The Four Horsemen are generally interpreted as being pestilence, death, famine, and war. If Pentecostals are thinking logically (as if) they should be expecting to see the Lamb of God some time soon.
In the wake of wars that have killed more than 500,000 since 2001 and an accelerating environmental crisis dramatised by the Australian firestorms, the current Covid-19 outstrips dystopian science fiction stories like Outbreak. What American Marxist author Mike Davis described as ‘The Monster at Our Door’ has, in a rather different form, burst through the door.
At the time of writing (6 March), more than 100,000 people globally are now thought to have contracted coronavirus, and 3,400 or more have died. There seems little hope now of significant containment, especially as many states lack the health infrastructure or social organisation to impose Chinese-style restrictions. In Britain, the full horror of the virus is yet to be unleashed. But it is coming.

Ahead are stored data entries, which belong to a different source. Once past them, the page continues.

(* ===== verification/ModuleTemplates.v ===== *)
(** * The templates of create-module.py, and [str.format]

    The texts are those of the source, one string per line, with [^] for a
    double quote.  [py_format] is [str.format] with keyword arguments for
    templates whose fields are plain names, as all of these are. *)
From Stdlib Require Import Ascii String.
From S2P Require Export PyPath.
Open Scope Z_scope.

Definition blank : string := EmptyString.
Definition unquote (c : ascii) : ascii := if decide (c = "^"%char) then dquote else c.
Definition tmpl (lines : list string) : pystr := map unquote (join [newline] (map (λ l, str l) lines)).
Arguments tmpl lines%_string.

Definition CMAKELISTS_TEMPLATE : pystr := tmpl [
  "check_include_file_cxx(stdint.h HAVE_STDINT_H)";
  "if(HAVE_STDINT_H)";
  "    add_definitions(-DHAVE_STDINT_H)";
  "endif()";
  blank;
  "set(examples_as_tests_sources)";
  "if(${{ENABLE_EXAMPLES}})";
  "    set(examples_as_tests_sources    ";
  "        #test/{MODULE}-examples-test-suite.cc";
  "        )";
  "endif()    ";
  blank;
  "build_lib(";
  "    LIBNAME {MODULE}";
  "    SOURCE_FILES model/{MODULE}.cc";
  "                 helper/{MODULE}-helper.cc ";
  "    HEADER_FILES model/{MODULE}.h";
  "                 helper/{MODULE}-helper.h";
  "    LIBRARIES_TO_LINK ${{libcore}}";
  "    TEST_SOURCES test/{MODULE}-test-suite.cc";
  "                 ${{examples_as_tests_sources}}";
  ")";
  "    ";
  blank]%string.

Definition MODEL_CC_TEMPLATE : pystr := tmpl [
  "/* -*- Mode:C++; c-file-style:^gnu^; indent-tabs-mode:nil; -*- */";
  blank;
  "#include ^{MODULE}.h^";
  blank;
  "namespace ns3 {{";
  blank;
  "/* ... */";
  blank;
  blank;
  "}}";
  blank;
  blank]%string.

Definition MODEL_H_TEMPLATE : pystr := tmpl [
  "/* -*- Mode:C++; c-file-style:^gnu^; indent-tabs-mode:nil; -*- */";
  "#ifndef {INCLUDE_GUARD}";
  "#define {INCLUDE_GUARD}";
  blank;
  "namespace ns3 {{";
  blank;
  "/* ... */";
  blank;
  "}}";
  blank;
  "#endif /* {INCLUDE_GUARD} */";
  blank;
  blank]%string.

Definition HELPER_CC_TEMPLATE : pystr := tmpl [
  "/* -*- Mode:C++; c-file-style:^gnu^; indent-tabs-mode:nil; -*- */";
  blank;
  "#include ^{MODULE}-helper.h^";
  blank;
  "namespace ns3 {{";
  blank;
  "/* ... */";
  blank;
  blank;
  "}}";
  blank;
  blank]%string.

Definition HELPER_H_TEMPLATE : pystr := tmpl [
  "/* -*- Mode:C++; c-file-style:^gnu^; indent-tabs-mode:nil; -*- */";
  "#ifndef {INCLUDE_GUARD}";
  "#define {INCLUDE_GUARD}";
  blank;
  "#include ^ns3/{MODULE}.h^";
  blank;
  "namespace ns3 {{";
  blank;
  "/* ... */";
  blank;
  "}}";
  blank;
  "#endif /* {INCLUDE_GUARD} */";
  blank;
  blank]%string.

Definition EXAMPLES_CMAKELISTS_TEMPLATE : pystr := tmpl [
  "build_lib_example(";
  "    NAME {MODULE}-example";
  "    SOURCE_FILES {MODULE}-example.cc";
  "    LIBRARIES_TO_LINK ${{lib{MODULE}}}";
  ")";
  blank;
  blank]%string.

Definition EXAMPLE_CC_TEMPLATE : pystr := tmpl [
  "/* -*- Mode:C++; c-file-style:^gnu^; indent-tabs-mode:nil; -*- */";
  blank;
  "#include ^ns3/core-module.h^";
  "#include ^ns3/{MODULE}-helper.h^";
  blank;
  "using namespace ns3;";
  blank;
  blank;
  "int ";
  "main (int argc, char *argv[])";
  "{{";
  "  bool verbose = true;";
  blank;
  "  CommandLine cmd (__FILE__);";
  "  cmd.AddValue (^verbose^, ^Tell application to log if true^, verbose);";
  blank;
  "  cmd.Parse (argc,argv);";
  blank;
  "  /* ... */";
  blank;
  "  Simulator::Run ();";
  "  Simulator::Destroy ();";
  "  return 0;";
  "}}";
  blank;
  blank;
  blank]%string.

Definition TEST_CC_TEMPLATE : pystr := tmpl [
  "/* -*- Mode:C++; c-file-style:^gnu^; indent-tabs-mode:nil; -*- */";
  blank;
  "// Include a header file from your module to test.";
  "#include ^ns3/{MODULE}.h^";
  blank;
  "// An essential include is test.h";
  "#include ^ns3/test.h^";
  blank;
  "// Do not put your test classes in namespace ns3.  You may find it useful";
  "// to use the using directive to access the ns3 namespace directly";
  "using namespace ns3;";
  blank;
  "// This is an example TestCase.";
  "class {CAPITALIZED}TestCase1 : public TestCase";
  "{{";
  "public:";
  "  {CAPITALIZED}TestCase1 ();";
  "  virtual ~{CAPITALIZED}TestCase1 ();";
  blank;
  "private:";
  "  virtual void DoRun (void);";
  "}};";
  blank;
  "// Add some help text to this case to describe what it is intended to test";
  "{CAPITALIZED}TestCase1::{CAPITALIZED}TestCase1 ()";
  "  : TestCase (^{CAPITALIZED} test case (does nothing)^)";
  "{{";
  "}}";
  blank;
  "// This destructor does nothing but we include it as a reminder that";
  "// the test case should clean up after itself";
  "{CAPITALIZED}TestCase1::~{CAPITALIZED}TestCase1 ()";
  "{{";
  "}}";
  blank;
  "//";
  "// This method is the pure virtual method from class TestCase that every";
  "// TestCase must implement";
  "//";
  "void";
  "{CAPITALIZED}TestCase1::DoRun (void)";
  "{{";
  "  // A wide variety of test macros are available in src/core/test.h";
  "  NS_TEST_ASSERT_MSG_EQ (true, true, ^true doesn't equal true for some reason^);";
  "  // Use this one for floating point comparisons";
  "  NS_TEST_ASSERT_MSG_EQ_TOL (0.01, 0.01, 0.001, ^Numbers are not equal within tolerance^);";
  "}}";
  blank;
  "// The TestSuite class names the TestSuite, identifies what type of TestSuite,";
  "// and enables the TestCases to be run.  Typically, only the constructor for";
  "// this class must be defined";
  "//";
  "class {CAPITALIZED}TestSuite : public TestSuite";
  "{{";
  "public:";
  "  {CAPITALIZED}TestSuite ();";
  "}};";
  blank;
  "{CAPITALIZED}TestSuite::{CAPITALIZED}TestSuite ()";
  "  : TestSuite (^{MODULE}^, UNIT)";
  "{{";
  "  // TestDuration for TestCase can be QUICK, EXTENSIVE or TAKES_FOREVER";
  "  AddTestCase (new {CAPITALIZED}TestCase1, TestCase::QUICK);";
  "}}";
  blank;
  "// Do not forget to allocate an instance of this TestSuite";
  "static {CAPITALIZED}TestSuite s{COMPOUND}TestSuite;";
  blank;
  blank]%string.

Definition DOC_RST_TEMPLATE : pystr := tmpl [
  "Example Module Documentation";
  "----------------------------";
  blank;
  ".. include:: replace.txt";
  ".. highlight:: cpp";
  blank;
  ".. heading hierarchy:";
  "   ------------- Chapter";
  "   ************* Section (#.#)";
  "   ============= Subsection (#.#.#)";
  "   ############# Paragraph (no number)";
  blank;
  "This is a suggested outline for adding new module documentation to |ns3|.";
  "See ``src/click/doc/click.rst`` for an example.";
  blank;
  "The introductory paragraph is for describing what this code is trying to";
  "model.";
  blank;
  "For consistency (italicized formatting), please use |ns3| to refer to";
  "ns-3 in the documentation (and likewise, |ns2| for ns-2).  These macros";
  "are defined in the file ``replace.txt``.";
  blank;
  "Model Description";
  "*****************";
  blank;
  "The source code for the new module lives in the directory ``{MODULE_DIR}``.";
  blank;
  "Add here a basic description of what is being modeled.";
  blank;
  "Design";
  "======";
  blank;
  "Briefly describe the software design of the model and how it fits into ";
  "the existing ns-3 architecture. ";
  blank;
  "Scope and Limitations";
  "=====================";
  blank;
  "What can the model do?  What can it not do?  Please use this section to";
  "describe the scope and limitations of the model.";
  blank;
  "References";
  "==========";
  blank;
  "Add academic citations here, such as if you published a paper on this";
  "model, or if readers should read a particular specification or other work.";
  blank;
  "Usage";
  "*****";
  blank;
  "This section is principally concerned with the usage of your model, using";
  "the public API.  Focus first on most common usage patterns, then go";
  "into more advanced topics.";
  blank;
  "Building New Module";
  "===================";
  blank;
  "Include this subsection only if there are special build instructions or";
  "platform limitations.";
  blank;
  "Helpers";
  "=======";
  blank;
  "What helper API will users typically use?  Describe it here.";
  blank;
  "Attributes";
  "==========";
  blank;
  "What classes hold attributes, and what are the key ones worth mentioning?";
  blank;
  "Output";
  "======";
  blank;
  "What kind of data does the model generate?  What are the key trace";
  "sources?   What kind of logging output can be enabled?";
  blank;
  "Advanced Usage";
  "==============";
  blank;
  "Go into further details (such as using the API outside of the helpers)";
  "in additional sections, as needed.";
  blank;
  "Examples";
  "========";
  blank;
  "What examples using this new code are available?  Describe them here.";
  blank;
  "Troubleshooting";
  "===============";
  blank;
  "Add any tips for avoiding pitfalls, etc.";
  blank;
  "Validation";
  "**********";
  blank;
  "Describe how the model has been tested/validated.  What tests run in the";
  "test suite?  How much API and code is covered by the tests?  Again, ";
  "references to outside published work may help here.";
  blank]%string.

(** ** [str.format] *)

Definition keyword (name : pystr) (kw : list (pystr * pystr)) : option pystr :=
  '(_, e) ← list_find (λ e, e.1 = name) kw; Some e.2.

(** [field]: the name of the field being read, reversed. *)
Fixpoint format_go (kw : list (pystr * pystr)) (field : option pystr) (s : pystr) : res exn pystr :=
  match s, field with
  | [], None => Ok []
  | [], Some _ => Raise ValueError
  | c :: s, None =>
      if decide (c = "{"%char) then
        match s with
        | d :: s' => if decide (d = "{"%char) then cons c <$> format_go kw None s' else format_go kw (Some []) s
        | [] => Raise ValueError
        end
      else if decide (c = "}"%char) then
        match s with
        | d :: s' => if decide (d = "}"%char) then cons c <$> format_go kw None s' else Raise ValueError
        | [] => Raise ValueError
        end
      else cons c <$> format_go kw None s
  | c :: s, Some name =>
      if decide (c = "}"%char) then
        v ← res_of_option KeyError (keyword (rev name) kw);
        app v <$> format_go kw None s
      else format_go kw (Some (c :: name)) s
  end.
Definition py_format (kw : list (pystr * pystr)) (s : pystr) : res exn pystr := format_go kw None s.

So is a massive international financial crash – it is already underway. It looks every bit as bad as the 2007-8 crash, in a situation where recourse to massive government bailouts will be much more difficult.
The Tories and the NHS
On March 4, Health Minister Matt Hancock revealed the truth about the potential scale of coronavirus in Britain. It will certainly spread widely, and in a worst-case scenario, hundreds of thousands will perish, with one in seven over-80s dying. Hancock refused to deny that, in this eventuality, Hyde Park might be turned into a temporary morgue.
Way before the worst-case outcome, a fifth of the workforce could be off sick, impacting public services, especially the NHS. If schools close, hundreds of thousands of parents will have to take time off for childcare.
There are two obvious features of the situation which the Left needs to address. The first is that the NHS is fearfully overstretched, with an acute bed shortage in hospitals, overwhelmed GPs, and hospitals officially 99% full – in other words bursting at the seams, with staff unable to care adequately for many patients.
Mainly as a result of Brexit, 40,000 EU nurses have gone home or never came. Anyone who has been in an NHS hospital recently, especially outside London and the South East, knows hospitals do not have the staffing or drug resources to cope. The sight of end-of-life patients being left in agony because there are no staff to administer pain-killing drugs is particularly shocking.
The virus also threatens a catastrophe in care homes for the elderly, who are especially vulnerable. Staff in the care homes will also be particularly at risk. Multiple deaths in care homes could generate panic. The example of the Life Care Center in Washington State shows how the virus can spread with lethal effect in care homes.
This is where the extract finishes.